WHAT YOU HAVE TO DO:
Would you restate word for word the lines of the listing, beginning at the first and ending with the line that holds "assert (Resources_wf (used"?

INPUT DATA:
Record slots_inv (inv : SlotInventory) (running : list RunningJob) (names : list (option string)) : Prop := {
  sv_wf : Inventory_wf inv;
  sv_used : ∀ i s, vec_get (worker_slots inv) i = Some s → allocated s = used running i;
  sv_within : drained_or_within inv;
  sv_bound : ∀ r, r ∈ running → ∃ s, vec_get (worker_slots inv) (rj_slot r) = Some s;
  sv_wf_running : ∀ r, r ∈ running → Resources_wf (rj_resources r);
  sv_names : length names = length (worker_slots inv);
  sv_vacant : ∀ i, vec_get names i = Some None → vec_get (worker_slots inv) i = Some drained_slot;
}.

Section Slots.
Context (inv : SlotInventory) (running : list RunningJob) (names : list (option string)).
Hypothesis Hinv : slots_inv inv running names.

(** Only the multiset of running jobs matters. *)
Lemma slots_inv_perm running' : running ≡ₚ running' → slots_inv inv running' names.
Proof.
  intros Hp. destruct Hinv as [H1 H2 H3 H4 H5 H6 H7]. split; try done.
  - intros i s Hs. rewrite (H2 i s Hs). by apply used_Proper.
  - intros r. rewrite <-Hp. apply H4.
  - intros r. rewrite <-Hp. apply H5.
Qed.

(** Giving back what one running job holds. *)
Lemma slots_inv_release r running' :
  running = r :: running' →
  slots_inv (release inv (rj_slot r) (rj_resources r)).1 running' names.
Proof.
  intros ->. pose proof Hinv as [H1 H2 H3 H4 H5 H6 H7].
  destruct (H4 r ltac:(by left)) as [s Hs]. unfold release. rewrite Hs. simpl.
  pose proof (H2 _ _ Hs) as Ha. simpl in Ha. rewrite Z.eqb_refl in Ha.
  assert (Resources_le Resources_ZERO (used running' (rj_slot r))) as Hu.
  { apply used_nonneg. intros. apply H5. by right. }
  assert (Resources_saturating_sub (allocated s) (rj_resources r) = used running' (rj_slot r)) as Hsub.
  { rewrite Ha. destruct (rj_resources r), (used running' (rj_slot r)). unfold Resources_saturating_sub, Resources_plus.
    clear -Hu. unfold Resources_le, sat_sub in *. simpl in *. f_equal; lia. }
  rewrite Hsub. destruct (inv_widths _ H1 _ _ Hs) as [Hwc Hwa]. pose proof (H5 r ltac:(by left)) as Hwr.
  assert (Resources_wf (used running' (rj_slot r)) ∧ Resources_le (used running' (rj_slot r)) (allocated s)) as [Hwu Hle].
  { rewrite Ha in Hwa |- *. clear -Hu Hwa Hwr. destruct (rj_resources r), (used running' (rj_slot r)). split; res_crush. }
  split.
  - by eapply set_slot_wf.
  - intros i t. rewrite (set_slot_get _ _ _ _ _ Hs). case_decide as E; [by intros [= <-]; subst|].
    intros Ht. rewrite (H2 _ _ Ht). simpl. by rewrite (proj2 (Z.eqb_neq _ _)).
  - intros i t. rewrite (set_slot_get _ _ _ _ _ Hs). case_decide as E; [|by apply H3]. intros [= <-]. simpl.
    destruct (H3 _ _ Hs) as [Hc|Hc]; [left; by etrans|by right].
  - intros r' Hr'. rewrite (set_slot_get _ _ _ _ _ Hs). case_decide; [eauto|]. apply H4. by right.
  - intros r' Hr'. apply H5. by right.
  - simpl. by rewrite length_insert.
  - intros i Hi. pose proof (H7 i Hi) as Hd. rewrite (set_slot_get _ _ _ _ _ Hs). case_decide as E; [|done].
    subst i. rewrite Hs in Hd. injection Hd as ->. f_equal. unfold drained_slot. simpl in *. f_equal.
    clear -Hle Hu. destruct (used running' (rj_slot r)). unfold Resources_ZERO. f_equal; res_crush.
Qed.

(** Binding one more job to a slot that accepted it. *)
Lemma slots_inv_allocate id slot req ends inv' :
  Resources_wf req → try_allocate inv slot req = (inv', Ok tt) → vec_get names slot ≠ Some None →
  slots_inv inv' (running ++ [MkRunningJob id slot req ends]) names.
Proof.
  intros Hr Ha Hn. pose proof Hinv as [H1 H2 H3 H4 H5 H6 H7].
  destruct (try_allocate_preserves _ _ _ _ _ H1 Hr Ha) as [Hwf' _].
  apply try_allocate_Ok in Ha as (s & Hs & Hle & _ & ->).
  assert (∀ i, used (running ++ [MkRunningJob id slot req ends]) i =
    if slot =? i then Resources_plus (used running i) req else used running i) as Hu.
  { intros i. rewrite used_app. simpl. destruct (_ =? _); by rewrite ?Resources_plus_ZERO. }
  split.
  - done.
  - intros i t. rewrite (set_slot_get _ _ _ _ _ Hs), Hu. case_decide as E.
    + intros [= <-]. subst i. rewrite Z.eqb_refl. simpl. by rewrite (H2 _ _ Hs).
    + rewrite (proj2 (Z.eqb_neq _ _)) by done. apply H2.
  - intros i t. rewrite (set_slot_get _ _ _ _ _ Hs). case_decide as E; [|apply H3]. intros [= <-]. by left.
  - intros r. rewrite elem_of_app, list_elem_of_singleton, (set_slot_get _ _ _ _ _ Hs). case_decide; [eauto|].
    intros [?|E]; [by apply H4|]. subst r. done.
  - intros r. rewrite elem_of_app, list_elem_of_singleton. intros [?| ->]; [by apply H5|done].
  - simpl. by rewrite length_insert.
  - intros i Hi. rewrite (set_slot_get _ _ _ _ _ Hs), decide_False by congruence. by apply H7.
Qed.

(** A slot whose capacity drops to zero keeps what runs on it. *)
Lemma slots_inv_drain slot : slots_inv (set_capacity inv slot Resources_ZERO).1 running names.
Proof.
  pose proof Hinv as [H1 H2 H3 H4 H5 H6 H7]. unfold set_capacity.
  destruct (vec_get (worker_slots inv) slot) as [s|] eqn:Hs; [|done]. simpl.
  destruct (inv_widths _ H1 _ _ Hs) as [_ Hwa]. split.
  - eapply set_slot_wf; [done|done|apply Resources_ZERO_wf|done].
  - intros i t. rewrite (set_slot_get _ _ _ _ _ Hs). case_decide as E; [|apply H2].
    intros [= <-]. subst i. simpl. by apply H2.
  - intros i t. rewrite (set_slot_get _ _ _ _ _ Hs). case_decide as E; [|apply H3]. intros [= <-]. by right.
  - intros r Hr. rewrite (set_slot_get _ _ _ _ _ Hs). case_decide; eauto.
  - done.
  - simpl. by rewrite length_insert.
  - intros i Hi. rewrite (set_slot_get _ _ _ _ _ Hs). case_decide as E; [|by apply H7].
    subst i. specialize (H7 _ Hi). rewrite Hs in H7. by injection H7 as ->.
Qed.

(** A worker takes over a vacant, zeroed slot. *)
Lemma slots_inv_reuse slot cap name :
  Resources_wf cap → vec_get names slot = Some None →
  slots_inv (set_capacity inv slot cap).1 running (<[Z.to_nat slot := Some name]> names).
Proof.
  intros Hc Hn. pose proof Hinv as [H1 H2 H3 H4 H5 H6 H7]. pose proof (H7 _ Hn) as Hs.
  unfold set_capacity. rewrite Hs. simpl. pose proof (vec_get_range _ _ _ Hn) as Hr. split.
  - eapply set_slot_wf; [done|done|done|apply Resources_ZERO_wf].
  - intros i t. rewrite (set_slot_get _ _ _ _ _ Hs). case_decide as E; [|apply H2].
    intros [= <-]. subst i. simpl. by apply (H2 _ _ Hs).
  - intros i t. rewrite (set_slot_get _ _ _ _ _ Hs). case_decide as E; [|apply H3]. intros [= <-]. left. simpl.
    clear -Hc. destruct cap. res_crush.
  - intros r Hr'. rewrite (set_slot_get _ _ _ _ _ Hs). case_decide; eauto.
  - done.
  - simpl. by rewrite !length_insert.
  - intros i. rewrite vec_get_insert by done. rewrite (set_slot_get _ _ _ _ _ Hs). case_decide; [done|]. apply H7.
Qed.

(** A worker gets a new slot. *)
Lemma slots_inv_push cap name :
  Resources_wf cap → Z.of_nat (length (worker_slots inv)) < u32_max →
  ∃ inv', push_slot inv cap = Done (inv', Z.of_nat (length (worker_slots inv))) ∧
    slots_inv inv' running (names ++ [Some name]).
Proof.
  intros Hc Hl. pose proof Hinv as [H1 H2 H3 H4 H5 H6 H7]. unfold push_slot.
  rewrite length_app. cbn [length]. rewrite Nat.add_sub, u32_from_usize_Done by lia. cbn [exec_bind].
  eexists. split; [done|].
  assert (used running (Z.of_nat (length (worker_slots inv))) = Resources_ZERO) as Hu.
  { apply used_other. intros r Hr. destruct (H4 r Hr) as [s Hs%vec_get_range]. lia. }
  split; simpl.
  - split; simpl; [rewrite length_app; simpl; lia|]. intros i s. rewrite vec_get_snoc.
    case_decide; [intros [= <-]|apply H1]. split; [done|apply Resources_ZERO_wf].
  - intros i s. rewrite vec_get_snoc. case_decide as E; [|apply H2]. intros [= <-]. by subst i.
  - intros i s. simpl. rewrite vec_get_snoc. case_decide as E; [|apply H3]. intros [= <-]. left. simpl.
    clear -Hc. destruct cap. res_crush.
  - intros r Hr. rewrite vec_get_snoc. case_decide; eauto.
  - done.
  - rewrite !length_app. simpl. lia.
  - intros i. rewrite !vec_get_snoc, H6. case_decide; [done|]. apply H7.
Qed.

(** A worker is gone, with everything that ran there. *)
Lemma slots_inv_evict slot :
  let inv1 := (clear_allocation inv slot).1 in
  slots_inv (set_capacity inv1 slot Resources_ZERO).1
    (List.filter (fun r => negb (rj_slot r =? slot)) running) (clear_name names slot).
Proof.
  pose proof Hinv as [H1 H2 H3 H4 H5 H6 H7]. unfold clear_allocation, set_capacity, clear_name.
  assert (∀ r, r ∈ List.filter (fun r => negb (rj_slot r =? slot)) running →
    r ∈ running ∧ rj_slot r ≠ slot) as Hf.
  { intros r [Hr Hs]%list_elem_of_In%filter_In. apply list_elem_of_In in Hr.
    split; [done|]. apply negb_true_iff, Z.eqb_neq in Hs. done. }
  destruct (vec_get (worker_slots inv) slot) as [s|] eqn:Hs; cbn [fst].
  - rewrite (set_slot_get _ _ _ _ _ Hs), decide_True by done. cbn [fst allocated].
    change (MkWorkerSlot Resources_ZERO Resources_ZERO) with drained_slot.
    assert (set_slot (set_slot inv slot (MkWorkerSlot (capacity s) Resources_ZERO)) slot drained_slot =
            set_slot inv slot drained_slot) as -> by (unfold set_slot; simpl; by rewrite list_insert_insert_eq).
    destruct (vec_get_total names slot) as [n Hn]; [rewrite H6; by eapply vec_get_range|]. rewrite Hn. split.
    + eapply set_slot_wf; [done|done|apply Resources_ZERO_wf..].
    + intros i t. rewrite (set_slot_get _ _ _ _ _ Hs), used_filter. destruct (Z.eqb_spec slot i).
      * rewrite decide_True by done. by intros [= <-].
      * rewrite decide_False by done. apply H2.
    + intros i t. rewrite (set_slot_get _ _ _ _ _ Hs). case_decide; [intros [= <-]; by right|apply H3].
    + intros r [Hr Hne]%Hf. rewrite (set_slot_get _ _ _ _ _ Hs), decide_False by done. by apply H4.
    + intros r [Hr _]%Hf. by apply H5.
    + simpl. by rewrite !length_insert.
    + intros i. rewrite vec_get_insert by (by eapply vec_get_range). rewrite (set_slot_get _ _ _ _ _ Hs).
      case_decide; [done|]. apply H7.
  - rewrite Hs. simpl.
    assert (vec_get names slot = None) as ->.
    { destruct (vec_get names slot) as [n|] eqn:E; [|done]. apply vec_get_range in E. rewrite H6 in E.
      by destruct (vec_get_total _ _ E) as [? ?]; congruence. }
    split; try done.
    + intros i t Ht. rewrite used_filter. destruct (Z.eqb_spec slot i); [congruence|]. by apply H2.
    + intros r [Hr _]%Hf. by apply H4.
    + intros r [Hr _]%Hf. by apply H5.
Qed.
End Slots.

ANSWER AREA:
Record slots_inv (inv : SlotInventory) (running : list RunningJob) (names : list (option string)) : Prop := {
  sv_wf : Inventory_wf inv;
  sv_used : ∀ i s, vec_get (worker_slots inv) i = Some s → allocated s = used running i;
  sv_within : drained_or_within inv;
  sv_bound : ∀ r, r ∈ running → ∃ s, vec_get (worker_slots inv) (rj_slot r) = Some s;
  sv_wf_running : ∀ r, r ∈ running → Resources_wf (rj_resources r);
  sv_names : length names = length (worker_slots inv);
  sv_vacant : ∀ i, vec_get names i = Some None → vec_get (worker_slots inv) i = Some drained_slot;
}.

Section Slots.
Context (inv : SlotInventory) (running : list RunningJob) (names : list (option string)).
Hypothesis Hinv : slots_inv inv running names.

(** Only the multiset of running jobs matters. *)
Lemma slots_inv_perm running' : running ≡ₚ running' → slots_inv inv running' names.
Proof.
  intros Hp. destruct Hinv as [H1 H2 H3 H4 H5 H6 H7]. split; try done.
  - intros i s Hs. rewrite (H2 i s Hs). by apply used_Proper.
  - intros r. rewrite <-Hp. apply H4.
  - intros r. rewrite <-Hp. apply H5.
Qed.

(** Giving back what one running job holds. *)
Lemma slots_inv_release r running' :
  running = r :: running' →
  slots_inv (release inv (rj_slot r) (rj_resources r)).1 running' names.
Proof.
  intros ->. pose proof Hinv as [H1 H2 H3 H4 H5 H6 H7].
  destruct (H4 r ltac:(by left)) as [s Hs]. unfold release. rewrite Hs. simpl.
  pose proof (H2 _ _ Hs) as Ha. simpl in Ha. rewrite Z.eqb_refl in Ha.
  assert (Resources_le Resources_ZERO (used running' (rj_slot r))) as Hu.
  { apply used_nonneg. intros. apply H5. by right. }
  assert (Resources_saturating_sub (allocated s) (rj_resources r) = used running' (rj_slot r)) as Hsub.
  { rewrite Ha. destruct (rj_resources r), (used running' (rj_slot r)). unfold Resources_saturating_sub, Resources_plus.
    clear -Hu. unfold Resources_le, sat_sub in *. simpl in *. f_equal; lia. }
  rewrite Hsub. destruct (inv_widths _ H1 _ _ Hs) as [Hwc Hwa]. pose proof (H5 r ltac:(by left)) as Hwr.
  assert (Resources_wf (used running' (rj_slot r)) ∧ Resources_le (used running' (rj_slot r)) (allocated s)) as [Hwu Hle].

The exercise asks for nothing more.